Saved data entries
(** Without failures [Open] is [openLog] on the records of the file; with
    failures it reports one, or gives the same engine, unless a read of the log
    failed. *)
Lemma Open_fine `{!Gob row, !Gob SchemaChange} d file faults :
  Open open_fine d file faults = openLog d (OpenWAL file).2 faults.
Proof.
  unfold Open, openLog. simpl. rewrite OpenWAL_io_fine. destruct (OpenWAL file) as [w recs]. simpl.
  unfold LoadLatestSnapshot_io, LoadLatestSnapshot. simpl.
  destruct (d_manifest d) as [n|]; simpl; [|done]. by destruct (d_snaps d !! n).
Qed.

Lemma Open_fails_or_same `{!Gob row, !Gob SchemaChange} o d file faults e :
  wo_read (oi_wal o) = None → Open o d file faults = Ok e → openLog d (OpenWAL file).2 faults = Ok e.
Proof.
  intros Hr Ho. unfold Open in Ho. destruct (oi_mkdir o); [done|].
  destruct (OpenWAL_io (oi_wal o) file) as [[w recs]|] eqn:Ew; [|done].
  apply OpenWAL_io_Ok in Ew; [|done]. rewrite Ew.
  destruct (LoadLatestSnapshot_io o d) as [snap|] eqn:Es; [|done].
  apply LoadLatestSnapshot_io_Ok in Es as ->. done.
Qed.

(** ** The log calls leave the tables alone *)

(** [e'] differs from [e] in the log, the transaction counter and the
    outcomes still to come only. *)
Record same_data (e e' : Engine) : Prop := {
  sm_cat : e_cat e' = e_cat e;
  sm_disk : e_disk e' = e_disk e;
  sm_since : e_sinceCheckpoint e' = e_sinceCheckpoint e;
  sm_ckpt : e_checkpointing e' = e_checkpointing e }.

Definition no_sync_err (e : Engine) : Prop := IoSyncErr ∉ e_io e.

(** An attempt to log the records [rs]: on success all are there, on failure
    some proper prefix, and the writer is stuck if an outcome was a failure. *)
Record log_tried (e e' : Engine) (rs : list WalRecord) (ok : bool) : Prop := {
  lt_same : same_data e e';
  lt_ok : ok = true → l_recs (e_wal e') = l_recs (e_wal e) ++ rs;
  lt_fail : ok = false → no_sync_err e →
    ∃ k, k < length rs ∧ l_recs (e_wal e') = l_recs (e_wal e) ++ take k rs;
  lt_io : no_sync_err e → no_sync_err e';
  lt_fine : l_stuck (e_wal e) = false → e_io e = [] →
    ok = true ∧ l_stuck (e_wal e') = false ∧ e_io e' = [] }.

Definition is_ok {A} (q : res A) : bool := match q with Ok _ => true | Err _ => false end.

Lemma same_data_trans e1 e2 e3 : same_data e1 e2 → same_data e2 e3 → same_data e1 e3.
Proof. intros [????] [????]. split; congruence. Qed.

Lemma walAppend_spec r durable e :
  encode_error r = None →
  log_tried e (walAppend r durable e).1 [r] (is_ok (walAppend r durable e).2) ∧
  e_txSeq (walAppend r durable e).1 = e_txSeq e ∧
  (∀ err, (walAppend r durable e).2 = Err err → err = ErrIO).
Proof.
  intros Henc. unfold walAppend, log_append. rewrite Henc.
  assert (IoSyncErr ∉ e_io e → IoSyncErr ∉ tail (e_io e)) as Htl
    by (destruct (e_io e); set_solver).
  assert (IoSyncErr ∉ e_io e → next_io e ≠ IoSyncErr) as Hnx
    by (unfold next_io; destruct (e_io e); set_solver).
  destruct (l_stuck (e_wal e)) eqn:Est; simpl.
  - split; [|naive_solver]. split; simpl; try done.
    + intros _ _. exists 0. simpl. rewrite app_nil_r. auto with lia.
    + congruence.
  - assert (e_io e = [] → next_io e = IoOk) as Hok by (unfold next_io; by intros ->).
    destruct (next_io e) as [|n|] eqn:Eo; [..|destruct durable]; simpl;
      (split; [|naive_solver]); split; simpl; try done;
      try (intros _ Hs; by destruct (Hnx Hs)).
    + intros _ Hio. by rewrite Hio.
    + intros _ _. exists 0. simpl. rewrite app_nil_r. auto with lia.
    + intros _ Hio. by specialize (Hok Hio).
    + intros _ Hio. by specialize (Hok Hio).
    + intros _ Hio. by specialize (Hok Hio).
Qed.

Lemma log_tried_app e1 e2 e3 rs1 rs2 ok :
  log_tried e1 e2 rs1 true → log_tried e2 e3 rs2 ok → log_tried e1 e3 (rs1 ++ rs2) ok.
Proof.
  intros [Hs1 Ho1 _ Hio1 Hf1] [Hs2 Ho2 Hk2 Hio2 Hf2]. split.
  - by eapply same_data_trans.
  - intros H. by rewrite (Ho2 H), (Ho1 eq_refl), <-app_assoc.
  - intros H Hns. destruct (Hk2 H (Hio1 Hns)) as (k & Hk & Hl).
    exists (length rs1 + k). rewrite length_app, Hl, (Ho1 eq_refl), <-app_assoc. split; [lia|].
    by rewrite take_app_add'.
  - auto.
  - intros H1 H2. destruct (Hf1 H1 H2) as (_ & H3 & H4). auto.
Qed.

Lemma log_tried_fail e1 e2 rs1 rs2 :
  log_tried e1 e2 rs1 false → log_tried e1 e2 (rs1 ++ rs2) false.
Proof.
  intros [Hs1 _ Hk1 Hio1 Hf1]. split; try done.
  - intros _ Hns. destruct (Hk1 eq_refl Hns) as (k & Hk & Hl).
    exists k. rewrite length_app, take_app_le by lia. auto with lia.
Qed.

(** Logging several records one after the other. *)
Definition logAll (rs : list (WalRecord * bool)) : GoM Engine unit :=
  gforeach (λ rd, walAppend rd.1 rd.2) rs.

Lemma logAll_spec rs e :
  Forall (λ rd, encode_error rd.1 = None) rs →
  log_tried e (logAll rs e).1 rs.*1 (is_ok (logAll rs e).2) ∧
  e_txSeq (logAll rs e).1 = e_txSeq e ∧
  (∀ err, (logAll rs e).2 = Err err → err = ErrIO).
Proof.
  revert e. induction rs as [|[r d] rs IH]; intros e Hf.
  { split; [|done]. split; simpl; try done. intros _. by rewrite app_nil_r. }
  apply Forall_cons in Hf as [Hr Hf].
  change (logAll ((r, d) :: rs) e) with (gbind (walAppend r d) (λ _, logAll rs) e). unfold gbind.
  destruct (walAppend_spec r d e Hr) as (H1 & Htx1 & Herr1).
  destruct (walAppend r d e) as [e1 [[]|err]] eqn:E1; simpl in *.
  - destruct (IH e1 Hf) as (H2 & Htx2 & Herr2). split; [|split; [congruence|done]].
    exact (log_tried_app _ _ _ [r] rs.*1 _ H1 H2).
  - split; [|done]. exact (log_tried_fail _ _ [r] rs.*1 H1).
Qed.

Lemma txn_logAll (f : Z → WalRecord) e :
  txn (λ tx, walAppend (f tx) false) e =
    let tx := wrapu64 (e_txSeq e + 1) in
    logAll [(mk_begin tx, false); (f tx, false); (mk_commit tx, true)] (set_txSeq tx e).
Proof.
  unfold txn, logAll. simpl. unfold gbind, gret.
  destruct (walAppend _ _ _) as [e1 [|]]; [|done].
  destruct (walAppend _ _ _) as [e2 [|]]; [|done].
  destruct (walAppend _ _ _) as [e3 [[]|]]; done.
Qed.

(** The records of one autocommit transaction. *)
Definition txn_recs (tx : Z) (r : WalRecord) : list WalRecord := [mk_begin tx; r; mk_commit tx].

Lemma txn_spec (f : Z → WalRecord) e :
  (∀ tx, encode_error (f tx) = None) →
  let tx := wrapu64 (e_txSeq e + 1) in
  let '(e', q) := txn (λ tx, walAppend (f tx) false) e in
  log_tried e e' (txn_recs tx (f tx)) (is_ok q) ∧ e_txSeq e' = tx ∧
  (∀ err, q = Err err → err = ErrIO).
Proof.
  intros Henc tx. rewrite txn_logAll. cbn zeta. fold tx.
  set (rs := [(mk_begin tx, false); (f tx, false); (mk_commit tx, true)]).
  assert (Forall (λ rd, encode_error rd.1 = None) rs) as Hrs by (repeat constructor; apply Henc).
  destruct (logAll_spec rs (set_txSeq tx e) Hrs) as (H1 & H2 & H3).
  destruct (logAll rs (set_txSeq tx e)) as [e' q]. simpl in *. split; [|done].
  destruct H1 as [[????] Ho Hk Hio Hf]. split; auto. by split.
Qed.

(** ** The invariant of the catalogue *)

(** Row ids are positive and below the next id to hand out. *)
Definition ids_ok (t : Table) : Prop :=
  (1 ≤ t_nextID t ≤ int64_max)%Z ∧
  ∀ id, is_Some (t_rows t !! id) → (0 < id < t_nextID t)%Z.

Record cat_ok (c : Cat) : Prop := {
  co_table : ∀ n t, c_tables c !! n = Some t →
    table_ok t ∧ ids_ok t ∧ valid_def (table_def t);
  co_name : ∀ n t, c_tables c !! n = Some t → t_name t = n;
  co_id : ∀ n t, c_tables c !! n = Some t →
    c_byID c !! t_id t = Some n ∧ (0 ≤ t_id t < c_nextTableID c)%Z;
  co_byID : ∀ i n, c_byID c !! i = Some n → ∃ t, c_tables c !! n = Some t ∧ t_id t = i;
  co_next : (0 ≤ c_nextTableID c < 2 ^ 32)%Z }.

Lemma empty_cat_ok : cat_ok empty_cat.
Proof.
  split; simpl; try (intros n t H; by rewrite lookup_empty in H). done.
Qed.

Lemma cat_upd_lookup n f c n' :
  c_tables (cat_upd n f c) !! n' = if decide (n' = n) then f <$> c_tables c !! n' else c_tables c !! n'.
Proof.
  unfold cat_upd. simpl. case_decide as H; [subst; apply lookup_alter_eq|].
  by rewrite lookup_alter_ne.
Qed.

(** An update that keeps the identity of the table and its own invariant. *)
Lemma cat_upd_ok n f c :
  cat_ok c →
  (∀ t, c_tables c !! n = Some t →
    table_ok (f t) ∧ ids_ok (f t) ∧ t_id (f t) = t_id t ∧ t_name (f t) = t_name t ∧
    t_cols (f t) = t_cols t) →
  cat_ok (cat_upd n f c).
Proof.
  intros [Ht Hn Hi Hb Hx] Hf. split; [..|done].
  - intros n' t'. rewrite cat_upd_lookup. case_decide as E; [subst n'|by apply Ht].
    intros (t & Hl & ->)%fmap_Some. destruct (Hf _ Hl) as (? & ? & ? & Hnm & Hc).
    unfold table_def. rewrite Hnm, Hc. by destruct (Ht _ _ Hl) as (? & ? & ?).
  - intros n' t'. rewrite cat_upd_lookup. case_decide as E; [subst n'|by apply Hn].
    intros (t & Hl & ->)%fmap_Some. destruct (Hf _ Hl) as (? & ? & ? & -> & ?). by apply Hn.
  - intros n' t'. rewrite cat_upd_lookup. simpl. case_decide as E; [subst n'|by apply Hi].
    intros (t & Hl & ->)%fmap_Some. destruct (Hf _ Hl) as (? & ? & -> & ? & ?). by apply Hi.
  - intros i n'. simpl. intros (t & Hl & Hid)%Hb.
    destruct (decide (n' = n)) as [->|E].
    + exists (f t). rewrite lookup_alter_eq, Hl. destruct (Hf _ Hl) as (? & ? & ? & ? & ?).
      simpl. split; [done|congruence].
    + exists t. by rewrite lookup_alter_ne.
Qed.

Lemma addTable_ok name cols c :
  cat_ok c → c_tables c !! name = None → valid_def (MkTableDef name cols) →
  (c_nextTableID c + 1 < 2 ^ 32)%Z → cat_ok (addTableLocked name cols c).
Proof.
  intros [Ht Hn Hi Hb Hx] Hfree Hv Hlt.
  assert (wrapu32 (c_nextTableID c + 1) = c_nextTableID c + 1)%Z as Hw
    by (apply wrapu32_id; lia).
  split; simpl.
  - intros n t. rewrite lookup_insert_Some. intros [[<- <-]|[_ Hl]]; [|by eapply Ht].
    split; [apply empty_table_ok|]. split; [|done].
    split; [unfold int64_max; simpl; lia|]. simpl. intros id [r Hr]. by rewrite lookup_empty in Hr.
  - intros n t. rewrite lookup_insert_Some. intros [[<- <-]|[_ Hl]]; [done|by apply Hn].
  - intros n t. rewrite lookup_insert_Some. intros [[<- <-]|[Hne Hl]].
    + simpl. rewrite lookup_insert_eq, Hw. split; [done|lia].
    + destruct (Hi _ _ Hl) as [Hid Hlt']. rewrite lookup_insert_ne by lia. split; [done|lia].
  - intros i n. rewrite lookup_insert_Some. intros [[<- <-]|[Hne (t & Hl & Hid)%Hb]].
    + eexists. rewrite lookup_insert_eq. by split.
    + exists t. rewrite lookup_insert_ne by congruence. done.
  - lia.
Qed.

Lemma removeTable_ok t c :
  cat_ok c → c_tables c !! t_name t = Some t → cat_ok (removeTableLocked t c).
Proof.
  intros [Ht Hn Hi Hb Hx] Hl. split; simpl; [..|done].
  - intros n t' [_ Hl']%lookup_delete_Some. by eapply Ht.
  - intros n t' [_ Hl']%lookup_delete_Some. by eapply Hn.
  - intros n t' [Hne Hl']%lookup_delete_Some. destruct (Hi _ _ Hl') as [Hid Hlt].
    rewrite lookup_delete_ne; [done|]. intros Heq. destruct (Hi _ _ Hl) as [Hid' _]. congruence.
  - intros i n [Hne (t' & Hl' & Hid)%Hb]%lookup_delete_Some.
    exists t'. rewrite lookup_delete_ne; [done|]. congruence.
Qed.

=== Task to carry out ===
Gather each line in the entries above where the string "openLog" is found.

=== Output for this task ===
(** Without failures [Open] is [openLog] on the records of the file; with
  Open open_fine d file faults = openLog d (OpenWAL file).2 faults.
  unfold Open, openLog. simpl. rewrite OpenWAL_io_fine. destruct (OpenWAL file) as [w recs]. simpl.
  wo_read (oi_wal o) = None → Open o d file faults = Ok e → openLog d (OpenWAL file).2 faults = Ok e.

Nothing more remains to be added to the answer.